(Saved data entries)
________________________

Definition set_flags (fps size model flag backend : bool) (f : StateFlags) : StateFlags :=
  {| isTargetFPSChanged := fps; isSizeOptionChanged := size; isModelChanged := model;
     isFlagChanged := flag; isBackendChanged := backend;
     boundingBox := boundingBox f; keypointsOption := keypointsOption f |}.

Definition checkGuiUpdate (env : GuiEnv) (w : World) : Completion :=
  let w :=
    if isTargetFPSChanged (STATE w) || isSizeOptionChanged (STATE w) then
      let w := with_vars (with_canvas (fst (newCanvas env)) (snd (newCanvas env)) (vars w)) w in
      with_STATE (set_flags false false (isModelChanged (STATE w))
                    (isFlagChanged (STATE w)) (isBackendChanged (STATE w)) (STATE w)) w
    else w in
  if isModelChanged (STATE w) || isFlagChanged (STATE w) || isBackendChanged (STATE w) then
    let w := with_STATE (set_flags (isTargetFPSChanged (STATE w))
               (isSizeOptionChanged (STATE w)) true
               (isFlagChanged (STATE w)) (isBackendChanged (STATE w)) (STATE w)) w in
    let w := emit CancelAnimationFrame w in
    let w := match detector (vars w) with
             | Some d => emit (DetectorDispose d) w
             | None => w
             end in
    let finish (w : World) : Completion :=
      let w := match created env with
               | inl d => with_vars (with_detector (Some d) (vars w)) w
               | inr error =>
                 emit (Alert error) (with_vars (with_detector None (vars w)) w)
               end in
      Normal (with_STATE (set_flags (isTargetFPSChanged (STATE w))
                (isSizeOptionChanged (STATE w)) false false false (STATE w)) w) in
    if isFlagChanged (STATE w) || isBackendChanged (STATE w) then
      match backendThrows env with
      | Some error => Thrown w error
      | None => finish w
      end
    else finish w
  else Normal w.

Definition beginEstimateFaceStats (t : float) (w : World) : World :=
  with_vars (with_inference_stats t (numInferences (vars w))
               (inferenceTimeSum (vars w)) (lastPanelUpdate (vars w)) (vars w)) w.

Definition endEstimateFaceStats (endInferenceTime : float) (w : World) : Completion :=
  let v := vars w in
  let sum := (inferenceTimeSum v + (endInferenceTime - startInferenceTime v))%float in
  let num := (numInferences v + 1)%float in
  let panelUpdateMilliseconds := 1000%float in
  if (panelUpdateMilliseconds <=? endInferenceTime - lastPanelUpdate v)%float then
    let averageInferenceTime := (sum / num)%float in
    let w := with_vars (with_inference_stats (startInferenceTime v) 0 0
                          (lastPanelUpdate v) v) w in
    if stats v then
      let w := emit (StatsPanelUpdate (1000 / averageInferenceTime)%float) w in
      Normal (with_vars (with_inference_stats (startInferenceTime v) 0 0
                           endInferenceTime (vars w)) w)
    else
      Thrown w "TypeError: Cannot read properties of undefined (reading 'customFpsPanel')"
  else
    Normal (with_vars (with_inference_stats (startInferenceTime v) num sum
                         (lastPanelUpdate v) v) w).

(** Modelled from the spec: [camera.js] is not among the sources.  Its
    [drawResults] method is the render-loop driver's hand-over of the
    frame's faces to [Util.drawResults], on the context of the output
    canvas. *)
Definition camera_drawResults (NUM_KEYPOINTS : nat)
           (faces : list (Util.Face * SpeechEnv))
           (boundingBox showKeypoints : bool) (w : World) : Completion :=
  Util.drawResults NUM_KEYPOINTS (canvasWidth (vars w)) (canvasHeight (vars w))
                   faces boundingBox showKeypoints w.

________________________

# EXERCISE PROMPT
Which of the lines in the data hold the string "isSizeOptionChanged"? Report each of them by copying it.

# TASK ANSWER
  {| isTargetFPSChanged := fps; isSizeOptionChanged := size; isModelChanged := model;
    if isTargetFPSChanged (STATE w) || isSizeOptionChanged (STATE w) then
               (isSizeOptionChanged (STATE w)) true
                (isSizeOptionChanged (STATE w)) false false false (STATE w)) w) in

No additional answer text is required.